Data shown:
(** * ZDO commands of the XBee library: a shallow embedding of
    [digi/xbee/models/zdo.py] and the properties of its node-descriptor and
    route-table readers.

    Python objects are records, bytearrays are lists of integers, methods
    are computations in a state-and-exception monad whose state is the
    command object (together with the local radio it talks to), and the
    blocking wait of [_send_zdo] is the point where the environment delivers
    frames to [_zdo_packet_callback]. *)

From Stdlib Require Import ZArith List String Bool Lia DecimalString.
Import ListNotations.

Open Scope string_scope.
Open Scope list_scope.
Open Scope Z_scope.

(* ===================================================================== *)
(** ** Python values: exceptions, indexing, slicing, bytearrays          *)
(* ===================================================================== *)

Module Py.

(** The exceptions the module can meet. *)
Inductive exn : Type :=
| IndexError
| AttributeError
| ValueError (msg : string)
| OperationNotSupportedException (msg : string)
| XBeeException (msg : string).

Inductive result (A : Type) : Type :=
| Ok (a : A)
| Raise (e : exn).
Arguments Ok {A} a.
Arguments Raise {A} e.

(** A method of an object whose state has type [S]: it returns a value or
    raises, and in both cases leaves a state behind (what was assigned
    before a [raise] stays assigned). *)
Definition M (S A : Type) : Type := S -> result A * S.

Definition ret {S A} (a : A) : M S A := fun s => (Ok a, s).

Definition bind {S A B} (c : M S A) (k : A -> M S B) : M S B :=
  fun s => match c s with
           | (Ok a, s') => k a s'
           | (Raise e, s') => (Raise e, s')
           end.

Definition raise {S A} (e : exn) : M S A := fun s => (Raise e, s).
Definition get {S} : M S S := fun s => (Ok s, s).
Definition gets {S A} (f : S -> A) : M S A := fun s => (Ok (f s), s).
Definition modify {S} (f : S -> S) : M S unit := fun s => (Ok tt, f s).
Definition lift {S A} (r : result A) : M S A := fun s => (r, s).

(** [try: c except XBeeException as e: h e] *)
Definition try_except_XBeeException {S A} (c : M S A) (h : string -> M S A)
  : M S A :=
  fun s => match c s with
           | (Raise (XBeeException msg), s') => h msg s'
           | r => r
           end.

(** [try: c finally: f] *)
Definition try_finally {S A} (c : M S A) (f : M S unit) : M S A :=
  fun s => match c s with
           | (r, s') => match f s' with
                        | (Ok _, s'') => (r, s'')
                        | (Raise e, s'') => (Raise e, s'')
                        end
           end.

(** Sequencing of computations that only return or raise. *)
Definition result_bind {A B} (r : result A) (k : A -> result B) : result B :=
  match r with
  | Ok a => k a
  | Raise e => Raise e
  end.

(** [len(l)] *)
Definition len {A} (l : list A) : Z := Z.of_nat (List.length l).

(** [l[i]]: a negative index counts from the end, an index outside the
    list raises [IndexError]. *)
Definition getitem {A} (l : list A) (i : Z) : result A :=
  let j := if i <? 0 then len l + i else i in
  if j <? 0 then Raise IndexError
  else match nth_error l (Z.to_nat j) with
       | Some x => Ok x
       | None => Raise IndexError
       end.

(** Bounds of a slice are clipped to the list. *)
Definition clip (n i : Z) : Z :=
  if i <? 0 then Z.max 0 (n + i) else Z.min i n.

(** [l[a:b]] *)
Definition slice {A} (l : list A) (a b : Z) : list A :=
  let s := clip (len l) a in
  let e := clip (len l) b in
  firstn (Z.to_nat (e - s)) (skipn (Z.to_nat s) l).

(** [l[a:]] *)
Definition slice_from {A} (l : list A) (a : Z) : list A :=
  skipn (Z.to_nat (clip (len l) a)) l.

(** [bytearray([...])]: every item must be in [range(0, 256)]. *)
Definition is_byte (b : Z) : bool := (0 <=? b) && (b <? 256).

Definition bytearray (l : list Z) : result (list Z) :=
  if forallb is_byte l then Ok l
  else Raise (ValueError "byte must be in range(0, 256)").

(** [range(a, b)] *)
Definition range (a b : Z) : list Z :=
  map (fun i => a + Z.of_nat i) (seq 0 (Z.to_nat (b - a))).

(** ["%d" % n] *)
Definition str_of_int (n : Z) : string := NilZero.string_of_int (Z.to_int n).

(** Truth value of an optional string ([None] and [""] are false). *)
Definition truthy_str (s : option string) : bool :=
  match s with
  | None => false
  | Some EmptyString => false
  | Some _ => true
  end.

End Py.
Import Py.

Declare Scope py_scope.
Delimit Scope py_scope with py.
Notation "x <- c ;; k" := (bind c (fun x => k))
  (at level 61, c at next level, right associativity) : py_scope.
Notation "c ;; k" := (bind c (fun _ => k))
  (at level 61, right associativity) : py_scope.
Open Scope py_scope.

Declare Scope result_scope.
Delimit Scope result_scope with result.
Notation "x <- c ;; k" := (result_bind c (fun x => k))
  (at level 61, c at next level, right associativity) : result_scope.

(* ===================================================================== *)
(** ** Collaborators that are not part of [zdo.py]                       *)
(* ===================================================================== *)

Module utils.

(** Modelled from the spec: [digi.xbee.util.utils] is not among the
    sources.  The spec describes its helpers as pure functions that "test a
    single bit", "extract an N-bit field at a bit offset from a byte" and
    compose a multi-byte integer from bytes; [zdo.py] hands the bytes of a
    little-endian field to [bytes_to_int] most significant byte first. *)
Definition is_bit_enabled (number position : Z) : bool :=
  Z.land (Z.shiftr number position) 1 =? 1.

Definition get_int_from_byte (number offset length : Z) : Z :=
  Z.land (Z.shiftr number offset) (Z.ones length).

Definition bytes_to_int (byte_array : list Z) : Z :=
  fold_left (fun acc b => acc * 256 + b) byte_array 0.

End utils.

(** Modelled from the spec: [digi.xbee.models.address] is not among the
    sources.  A 16-bit address is its two bytes; two addresses are equal
    when their bytes are. A 64-bit address is its value. *)
Record XBee16BitAddress : Type := {
  get_hsb : Z;
  get_lsb : Z
}.

Module XBee16BitAddress.
Definition from_bytes (hsb lsb : Z) : XBee16BitAddress :=
  {| get_hsb := hsb; get_lsb := lsb |}.
Definition eqb (a b : XBee16BitAddress) : bool :=
  (get_hsb a =? get_hsb b) && (get_lsb a =? get_lsb b).
End XBee16BitAddress.

Definition XBee64BitAddress : Type := Z.

Module XBee64BitAddress.
Definition eqb (a b : XBee64BitAddress) : bool := Z.eqb a b.
End XBee64BitAddress.

(** Modelled from the spec: the protocols, link-layer statuses and frame
    kinds that [zdo.py] tells apart ([models/protocol.py],
    [models/status.py] and [packets/aft.py] are not among the sources). *)
Inductive XBeeProtocol : Type :=
| ZIGBEE
| SMART_ENERGY
| OTHER_PROTOCOL (description : string).

Inductive TransmitStatus : Type :=
| SUCCESS
| SELF_ADDRESSED
| OTHER_STATUS (description : string).

(** What the rest of the library fixes and [zdo.py] only names: the role
    enumeration with its lookup by identifier, the sentinel addresses and
    the output-mode value that asks for explicit frames. Every result below
    holds whatever these are. *)
Class Externals : Type := {
  Role : Type;
  Role_get : Z -> Role;
  Role_UNKNOWN : Role;
  X64_BROADCAST_ADDRESS : XBee64BitAddress;
  X64_UNKNOWN_ADDRESS : XBee64BitAddress;
  X16_BROADCAST_ADDRESS : XBee16BitAddress;
  X16_UNKNOWN_ADDRESS : XBee16BitAddress;
  calculate_api_output_mode_value : XBeeProtocol -> Z
}.
(** * pyannote.audio segmentation task mixin: corpus index, chunk sampler,
      chunk materializer and batch collator

    Shallow embedding of [pyannote/audio/tasks/segmentation/mixins.py]
    ([SegmentationTaskMixin]).

    Conventions of the embedding:
    - times and durations are exact rationals ([Q]); the rounding of the
      [float32] columns of the numpy arrays is not modelled, and a division
      by zero gives the non-finite values numpy gives ([npfloat]);
    - Python exceptions are values of [exn], carried by the [result] monad;
    - label and file indices are integers as in the arrays ([-1] is the
      out-of-scope sentinel), positions in Python lists are [nat];
    - the audio path and [torchaudio.info] columns play no part in the
      properties below and are left out of the index. *)

From Stdlib Require Import String List ZArith QArith Qround Qabs Bool Lia Arith Sorted.
Import ListNotations.

Local Open Scope Z_scope.

(** ** Python exceptions and the error monad *)

Inductive exn : Type :=
| ValueError
| TypeError
| KeyError
| IndexError
| ZeroDivisionError
| OverflowError
| NotImplementedError.

Inductive result (A : Type) : Type :=
| Ok (a : A)
| Raise (e : exn).

Arguments Ok {A} a.
Arguments Raise {A} e.

Definition bind {A B : Type} (r : result A) (k : A -> result B) : result B :=
  match r with
  | Ok a => k a
  | Raise e => Raise e
  end.

Notation "x <- r ;; k" := (bind r (fun x => k))
  (at level 61, r at next level, right associativity).
Notation "' p <- r ;; k" := (bind r (fun x => let p := x in k))
  (at level 61, p pattern, r at next level, right associativity).

(** ** Rationals as the code compares them *)

Definition Qlt_bool (x y : Q) : bool := negb (Qle_bool y x).

(** numpy floats: a finite value, or what a division by zero leaves. *)
Inductive npfloat : Type :=
| Finite (q : Q)
| PosInf
| NegInf
| NaN.

(** [a / b] on numpy floats (a [RuntimeWarning], never an exception). *)
Definition np_div (a b : Q) : npfloat :=
  if Qeq_bool b 0 then
    if Qeq_bool a 0 then NaN
    else if Qlt_bool 0 a then PosInf else NegInf
  else Finite (a / b).

(** ** Python lists *)

Section PyList.
Context {A : Type} (eqb : A -> A -> bool).

(** [x in l] *)
Definition py_in (x : A) (l : list A) : bool := existsb (eqb x) l.

(** [l.index(x)]: the first position of [x].  Python raises [ValueError]
    when [x] is absent; every call below follows an append of [x] or is
    made on a list built to contain it, and the position past the end
    stands for the absent case. *)
Fixpoint py_index (x : A) (l : list A) : nat :=
  match l with
  | [] => O
  | y :: l' => if eqb x y then O else S (py_index x l')
  end.

(** [if x not in l: l.append(x)] *)
Definition append_if_new (x : A) (l : list A) : list A :=
  if py_in x l then l else l ++ [x].

End PyList.

(** ** The corpus as the protocol yields it *)

(** [Subset] and [Scope] of [pyannote.database.protocol.protocol]; the
    lists give the integer codes. *)
Inductive Subset : Type := train | development | test.
Inductive Scope : Type := file | database | global.

Definition Subsets : list Subset := [train; development; test].
Definition Scopes : list Scope := [file; database; global].
(** X22: when the user does not confirm, registry-remove never uploads its
    output directory, whatever the commands and other writers do, and the
    run does not complete normally. *)
Theorem remove_declined_uploads_nothing (args : RegistryRemove.Args) (st0 st : state)
    (r : result unit) :
  Forall (fun c => uploads_output c = false) (calls st0) ->
  RegistryRemove.main args false st0 = (st, r) ->
  Forall (fun c => uploads_output c = false) (calls st) /\ r <> Ok tt.
Proof.
  intros Hcalls Hmain.
  assert (Hmain' :
    hoare (fun st => Forall no_upload (calls st))
      (RegistryRemove.main args false)
      (fun _ _ => False)
      (fun st e => Forall no_upload (calls st))).
  2:{ pose proof (hoare_run _ _ _ _ _ _ _ Hmain' Hcalls Hmain) as H.
      destruct r as [[]|e]; [destruct H|]. split; [exact H | discriminate]. }
  clear. unfold RegistryRemove.main.
  do 5 (eapply (hoare_step no_upload);
        [ framed_tac ltac:(reflexivity) | apply stable_calls | intros st e H; exact H
        | intros ? ]).
  apply (hoare_modify _ _ _ untouched).
  { intros st H. split; [exact H | left; reflexivity]. }
  do 2 (apply (hoare_modify _ _ _ untouched); [intros st H; exact H|]).
  eapply (hoare_try_finally _ _ _ (fun st _ => untouched st /\ had_error st = true)
            (fun st _ => untouched st)).
  - eapply (hoare_try_except _ _ _ _ _ _ (fun st _ => untouched st)).
    + eapply hoare_weaken;
        [ apply try_block_declined | intros st H; exact H | intros st ? []
        | intros st e H; exact H ].
    + intros e _. apply except_block_untouched.
    + intros st e _ H. exact H.
  - intros _. eapply hoare_weaken;
      [ apply finally_block_after_error | intros st H; exact H | intros st ? []
      | intros st e H; exact (proj1 H) ].
  - intros e. eapply hoare_weaken;
      [ apply finally_block_untouched | intros st H; exact H
      | intros st ? H; exact (proj1 H) | intros st ? H; exact (proj1 H) ].
Qed.
Lemma InspectQuerySet_loop_actions items index children st :
  0 < depth ->
  InspectQuerySet_loop h factory depth index items children st
  = run_actions h factory depth (enumerate index items) children st.
Proof.
  intros Hd. revert index children st.
  induction items as [|item rest IH]; intros index children st; [done|].
  cbn [InspectQuerySet_loop enumerate run_actions]. replace (0 <? depth) with true by lia.
  apply bind_ext; [done|]. intros c st'. apply IH.
Qed.

Lemma run_actions_app acts1 acts2 children st :
  run_actions h factory depth (acts1 ++ acts2) children st
  = bind (run_actions h factory depth acts1 children)
         (run_actions h factory depth acts2) st.
Proof.
  revert children st. induction acts1 as [|[name value | e] rest IH]; intros children st.
  - done.
  - cbn [app run_actions]. unfold bind, ret.
    destruct (0 <? depth); [|apply IH].
    destruct (_add_child _ _ _ _ _ _ st) as [[c st']| |]; [apply IH | done..].
  - done.
Qed.

Lemma InspectClass_loop_actions attrs children st :
  InspectClass_loop h factory depth attrs children st
  = run_actions h factory depth (class_actions h attrs) children st.
Proof.
  revert children st. induction attrs as [|[attr_name g] rest IH]; intros children st; [done|].
  unfold class_actions. cbn [flat_map]. fold (class_actions h rest).
  rewrite run_actions_app. unfold attr_actions. cbn [fst snd InspectClass_loop].
  destruct (PyStr.startswith attr_name "_"); [apply IH|].
  destruct g as [v | msg | msg]; cbn [getattr_or_None]; unfold bind at 1, ret at 1.
  - destruct (is_builtin_or_type h v); [apply IH|].
    destruct (do_not_call h v); [apply IH|]. cbn [orb run_actions].
    unfold bind, ret.
    destruct (0 <? depth); [|apply IH].
    destruct (_add_child _ _ _ _ _ _ st) as [[c st']| |]; [apply IH | done..].
  - cbn [is_builtin_or_type do_not_call run_actions]. unfold bind, ret.
    destruct (0 <? depth); [|apply IH].
    destruct (_add_child _ _ _ _ _ _ st) as [[c st']| |]; [apply IH | done..].
  - done.
Qed.

End NormalForms.

(** [inspect_factory] in one equation: it runs the actions of the object at
    the depth of the new node and puts the children into a node of the
    object's class. *)
Lemma inspect_factory_actions h max_items fuel name obj depth st :
  0 < depth ->
  inspect_factory h max_items (S fuel) name obj depth st
  = bind (run_actions h (inspect_factory h max_items fuel) (depth - 1)
            (actions_of h max_items (depth - 1) obj) [])
         (fun children => ret (Inspect children (depth - 1) name obj (class_of h obj))) st.
Proof.
  intros Hd. cbn [inspect_factory]. replace (depth <=? 0) with false by lia.
  destruct obj as [|a]; [done|].
  unfold actions_of, class_of.
  destruct (h a) as [s | ps | fn fps args kw | items | items | rows | k cls flag attrs];
    try done.
  - unfold InspectDict. apply bind_ext; [|done]. apply InspectDict_loop_actions.
  - unfold InspectList. apply bind_ext; [|done]. apply InspectList_loop_actions.
  - unfold InspectQuerySet, queryset_actions. apply bind_ext; [|done].
    destruct (0 <? Z.of_nat (length rows)); [|done].
    destruct (Z.ltb_spec 0 (depth - 1)) as [Hd1 | Hd1]; [|done]. cbn [andb].
    unfold queryset_slice. destruct (max_items <? 0); [done|].
    unfold bind at 1, ret at 1. by apply InspectQuerySet_loop_actions.
  - unfold InspectClass. apply bind_ext; [|done]. apply InspectClass_loop_actions.
Qed.

(** ** Where the children of a node come from *)

Section ActionsChildren.

Context (h : heap).
Variable factory : string -> pyvalue -> Z -> M InspectBase.
Variable depth : Z.

Lemma _add_child_made_by children name value st children' st' :
  _add_child h factory children depth name value st = Done (children', st') ->
  exists child, children' = children ++ [child] /\ made_by factory depth (name, value) child.
Proof.
  unfold _add_child, bind.
  destruct (been_seen_before h value st) as [[[] st1]| |]; [| |done..].
  - intros [= <- _]. eexists. split; [done|]. by left.
  - destruct (factory name value depth st1) as [[c st2]| |] eqn:E; [|done..].
    intros [= <- _]. eexists. split; [done|]. right. eauto.
Qed.

(** With depth left, a run that returns has appended one child for each
    [Add], in order. *)
Lemma run_actions_children acts children st children' st' :
  0 < depth ->
  run_actions h factory depth acts children st = Done (children', st') ->
  exists new, children' = children ++ new /\ Forall2 (made_by factory depth) (added acts) new.
Proof.
  intros Hd. revert children st.
  induction acts as [|[name value | e] rest IH]; intros children st.
  - intros [= <- _]. exists []. split; [by rewrite app_nil_r | constructor].
  - cbn [run_actions]. replace (0 <? depth) with true by lia. unfold bind.
    destruct (_add_child _ _ _ _ _ _ _) as [[c st1]| |] eqn:E; [|done..].
    intros H. apply _add_child_made_by in E as (child & -> & Hchild).
    apply IH in H as (new & -> & Hnew).
    exists (child :: new). split; [by rewrite <- app_assoc|]. by constructor.
  - done.
Qed.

What is expected: Go to the line in the material above that contains "(** ** Rationals as the code compares them *)" and copy exactly from there through the line that contains "Inductive Subset : Type", stopping after it.

Answer area:
(** ** Rationals as the code compares them *)

Definition Qlt_bool (x y : Q) : bool := negb (Qle_bool y x).

(** numpy floats: a finite value, or what a division by zero leaves. *)
Inductive npfloat : Type :=
| Finite (q : Q)
| PosInf
| NegInf
| NaN.

(** [a / b] on numpy floats (a [RuntimeWarning], never an exception). *)
Definition np_div (a b : Q) : npfloat :=
  if Qeq_bool b 0 then
    if Qeq_bool a 0 then NaN
    else if Qlt_bool 0 a then PosInf else NegInf
  else Finite (a / b).

(** ** Python lists *)

Section PyList.
Context {A : Type} (eqb : A -> A -> bool).

(** [x in l] *)
Definition py_in (x : A) (l : list A) : bool := existsb (eqb x) l.

(** [l.index(x)]: the first position of [x].  Python raises [ValueError]
    when [x] is absent; every call below follows an append of [x] or is
    made on a list built to contain it, and the position past the end
    stands for the absent case. *)
Fixpoint py_index (x : A) (l : list A) : nat :=
  match l with
  | [] => O
  | y :: l' => if eqb x y then O else S (py_index x l')
  end.

(** [if x not in l: l.append(x)] *)
Definition append_if_new (x : A) (l : list A) : list A :=
  if py_in x l then l else l ++ [x].

End PyList.

(** ** The corpus as the protocol yields it *)

(** [Subset] and [Scope] of [pyannote.database.protocol.protocol]; the
    lists give the integer codes. *)
Inductive Subset : Type := train | development | test.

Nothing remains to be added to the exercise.